Hazel Walker, the playing coach of the Travelers, might be the best free throw shooter I have ever observed. In a halftime exhibition, she netted nothing except nylon while sitting in a chair, sitting on the floor — and even connecting blindfolded from the gratis stripe 15 feet away.
Although the Northwest Invitational was postponed Saturday because of weather, meets like that one showcase today’s high school girls competing in lots of running events, including races of one and two miles. They also run cross country races in the fall, typically 3.1 miles.
During my generation, there was no girls’ track. Hey, too strenuous!
Even on the international scene until the 1980s, the summer Olympics had no foot races farther than 800 meters (half mile) for the females. At the Los Angeles games in 1984, the first female Olympic marathon occurred. Joan Benoit of the United States claimed the coveted gold medal in 2 hours, 24 minutes and 52 seconds. She averaged a robust 5:31 per mile for the 26.2-mile jaunt.

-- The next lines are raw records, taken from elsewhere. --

(** The decoding, with the ranges of the escapes still due for the
    sequence begun.  While one is due, the next characters have to be
    its escape; a character that is not part of an escape is kept. *)
Fixpoint decodeFrom (pending : list (nat * nat)) (s : string) : Res string :=
  match s with
  | EmptyString =>
      match pending with
      | [] => Ok EmptyString
      | _ :: _ => Fail URIError
      end
  | String c s' =>
      if Ascii.eqb c "%" then
        match s' with
        | String h (String l rest) =>
            match hexValue h, hexValue l with
            | Some a, Some b =>
                let byte := (16 * a + b)%nat in
                let due :=
                  match pending with
                  | [] => continuation byte
                  | (lo, hi) :: more =>
                      if (lo <=? byte)%nat && (byte <=? hi)%nat then Some more else None
                  end in
                match due with
                | Some more =>
                    match decodeFrom more rest with
                    | Ok t => Ok (String (ascii_of_nat byte) t)
                    | Fail e => Fail e
                    end
                | None => Fail URIError
                end
            | _, _ => Fail URIError
            end
        | _ => Fail URIError
        end
      else
        match pending with
        | [] =>
            match decodeFrom [] s' with
            | Ok t => Ok (String c t)
            | Fail e => Fail e
            end
        | _ :: _ => Fail URIError
        end
  end.

Definition decode (s : string) : Res string := decodeFrom [] s.

(** [decodeURIComponent(x)] where [x] may be [undefined]: the argument
    is first converted to a string, and [undefined] becomes
    ["undefined"]. *)
Definition decodeURIComponent (x : option string) : Res string :=
  match x with
  | Some s => decode s
  | None => Ok "undefined"
  end.

End Uri.

(** ** JavaScript values *)

Inductive JsVal : Type :=
| VUndefined
| VNull
| VBool (b : bool)
| VNum (z : Z)               (* a number that is an integer *)
| VBigInt (z : Z)
| VStr (s : string)
| VDate (t : option Z)       (* a Date, by its time value; [None] is NaN *)
| VBlob (bytes : string)     (* a DocAttachment handle, by its content *)
| VNative (name : string)    (* a member of Object.prototype *)
| VObj (props : gmap string JsVal).

(** The property names every plain object inherits from
    [Object.prototype]. *)
Definition objectPrototypeKeys : list string :=
  [ "constructor"; "hasOwnProperty"; "isPrototypeOf"; "propertyIsEnumerable";
    "toLocaleString"; "toString"; "valueOf"; "__proto__";
    "__defineGetter__"; "__defineSetter__"; "__lookupGetter__";
    "__lookupSetter__" ].

Definition inherited (key : string) : bool :=
  bool_decide (key ∈ objectPrototypeKeys).

Module Js.

(** [x === null] *)
Definition isNull (v : JsVal) : bool :=
  match v with VNull => true | _ => false end.

(** [x === undefined] *)
Definition isUndefined (v : JsVal) : bool :=
  match v with VUndefined => true | _ => false end.

(** [ToBoolean(x)] *)
Definition truthy (v : JsVal) : bool :=
  match v with
  | VUndefined | VNull => false
  | VBool b => b
  | VNum z | VBigInt z => negb (z =? 0)%Z
  | VStr s => Str.nonEmpty s
  | VDate _ | VBlob _ | VNative _ | VObj _ => true
  end.

(** The own enumerable properties, which [{...x}] copies; [null],
    [undefined] and the primitives modelled here contribute none. *)
Definition ownProps (v : JsVal) : gmap string JsVal :=
  match v with
  | VObj m => m
  | _ => ∅
  end.

(** [o[key]] on a value that is neither [null] nor [undefined]: an own
    property, else what the prototype chain gives.  Own properties of
    primitives (the indices and [length] of a string) and the members
    of the prototypes other than [Object.prototype] are not
    modelled. *)
Definition get (v : JsVal) (key : string) : JsVal :=
  match ownProps v !! key with
  | Some x => x
  | None => if inherited key then VNative key else VUndefined
  end.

Females have continued to excel on the world marathon stage since that time.
In our section of the country, many females finished ahead of me at the recent Scenic City Half Marathon in Chattanooga — which once would have bothered me, but not now. That 13.1-mile race started and ended at Finley Stadium, where the University of Tennessee-Chattanooga plays football.
n Carpet Capital Running Club’s first Runner of the Year points event will be the St. Patty’s Day two-mile race on the day of the holiday, a Thursday this year. It starts and ends at First Presbyterian Church of Dalton.
Originally, the first of 14 points races was to be the Coulter Hampton Run to Remember in Fairmount, which was slated for March 14. However, this race is now being rescheduled.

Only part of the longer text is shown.